== What you are asked to do ==
Reproduce this listing in full.
═══ Working data
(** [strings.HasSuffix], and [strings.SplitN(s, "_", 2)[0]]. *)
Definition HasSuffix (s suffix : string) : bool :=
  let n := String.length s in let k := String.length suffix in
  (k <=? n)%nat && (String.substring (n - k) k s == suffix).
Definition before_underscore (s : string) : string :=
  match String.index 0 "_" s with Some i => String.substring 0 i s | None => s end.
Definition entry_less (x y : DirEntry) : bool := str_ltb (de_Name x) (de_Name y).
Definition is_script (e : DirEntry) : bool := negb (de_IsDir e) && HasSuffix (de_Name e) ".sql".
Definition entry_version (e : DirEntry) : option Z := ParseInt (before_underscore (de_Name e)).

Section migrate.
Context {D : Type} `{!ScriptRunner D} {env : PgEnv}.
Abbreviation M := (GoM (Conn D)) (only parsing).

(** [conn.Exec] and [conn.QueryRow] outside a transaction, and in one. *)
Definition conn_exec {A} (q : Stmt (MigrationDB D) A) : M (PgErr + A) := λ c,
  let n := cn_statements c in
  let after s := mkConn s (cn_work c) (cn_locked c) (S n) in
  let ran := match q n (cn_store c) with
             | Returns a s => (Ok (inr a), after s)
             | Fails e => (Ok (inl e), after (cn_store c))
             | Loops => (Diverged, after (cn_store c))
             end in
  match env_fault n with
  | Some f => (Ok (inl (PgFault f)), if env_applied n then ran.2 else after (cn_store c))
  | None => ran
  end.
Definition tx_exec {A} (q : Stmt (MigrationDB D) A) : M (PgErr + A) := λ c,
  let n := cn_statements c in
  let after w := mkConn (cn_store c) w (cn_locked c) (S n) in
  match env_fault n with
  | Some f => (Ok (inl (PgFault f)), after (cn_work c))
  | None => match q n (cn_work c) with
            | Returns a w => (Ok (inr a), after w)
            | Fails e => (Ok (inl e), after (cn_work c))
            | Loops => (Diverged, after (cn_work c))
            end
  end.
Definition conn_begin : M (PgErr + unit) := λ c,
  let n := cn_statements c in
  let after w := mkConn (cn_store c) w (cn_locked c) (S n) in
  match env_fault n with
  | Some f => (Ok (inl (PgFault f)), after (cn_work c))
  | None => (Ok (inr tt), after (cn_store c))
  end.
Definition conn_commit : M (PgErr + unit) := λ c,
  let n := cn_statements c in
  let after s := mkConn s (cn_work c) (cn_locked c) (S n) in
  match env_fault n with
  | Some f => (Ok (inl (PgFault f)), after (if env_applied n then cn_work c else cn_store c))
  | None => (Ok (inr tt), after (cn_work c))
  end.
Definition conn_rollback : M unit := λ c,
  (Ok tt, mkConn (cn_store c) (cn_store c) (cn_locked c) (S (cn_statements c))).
══════
== Solution to the problem ==
(** [strings.HasSuffix], and [strings.SplitN(s, "_", 2)[0]]. *)
Definition HasSuffix (s suffix : string) : bool :=
  let n := String.length s in let k := String.length suffix in
  (k <=? n)%nat && (String.substring (n - k) k s == suffix).
Definition before_underscore (s : string) : string :=
  match String.index 0 "_" s with Some i => String.substring 0 i s | None => s end.
Definition entry_less (x y : DirEntry) : bool := str_ltb (de_Name x) (de_Name y).
Definition is_script (e : DirEntry) : bool := negb (de_IsDir e) && HasSuffix (de_Name e) ".sql".
Definition entry_version (e : DirEntry) : option Z := ParseInt (before_underscore (de_Name e)).

Section migrate.
Context {D : Type} `{!ScriptRunner D} {env : PgEnv}.
Abbreviation M := (GoM (Conn D)) (only parsing).

(** [conn.Exec] and [conn.QueryRow] outside a transaction, and in one. *)
Definition conn_exec {A} (q : Stmt (MigrationDB D) A) : M (PgErr + A) := λ c,
  let n := cn_statements c in
  let after s := mkConn s (cn_work c) (cn_locked c) (S n) in
  let ran := match q n (cn_store c) with
             | Returns a s => (Ok (inr a), after s)
             | Fails e => (Ok (inl e), after (cn_store c))
             | Loops => (Diverged, after (cn_store c))
             end in
  match env_fault n with
  | Some f => (Ok (inl (PgFault f)), if env_applied n then ran.2 else after (cn_store c))
  | None => ran
  end.
Definition tx_exec {A} (q : Stmt (MigrationDB D) A) : M (PgErr + A) := λ c,
  let n := cn_statements c in
  let after w := mkConn (cn_store c) w (cn_locked c) (S n) in
  match env_fault n with
  | Some f => (Ok (inl (PgFault f)), after (cn_work c))
  | None => match q n (cn_work c) with
            | Returns a w => (Ok (inr a), after w)
            | Fails e => (Ok (inl e), after (cn_work c))
            | Loops => (Diverged, after (cn_work c))
            end
  end.
Definition conn_begin : M (PgErr + unit) := λ c,
  let n := cn_statements c in
  let after w := mkConn (cn_store c) w (cn_locked c) (S n) in
  match env_fault n with
  | Some f => (Ok (inl (PgFault f)), after (cn_work c))
  | None => (Ok (inr tt), after (cn_store c))
  end.
Definition conn_commit : M (PgErr + unit) := λ c,
  let n := cn_statements c in
  let after s := mkConn s (cn_work c) (cn_locked c) (S n) in
  match env_fault n with
  | Some f => (Ok (inl (PgFault f)), after (if env_applied n then cn_work c else cn_store c))
  | None => (Ok (inr tt), after (cn_work c))
  end.
Definition conn_rollback : M unit := λ c,
  (Ok tt, mkConn (cn_store c) (cn_store c) (cn_locked c) (S (cn_statements c))).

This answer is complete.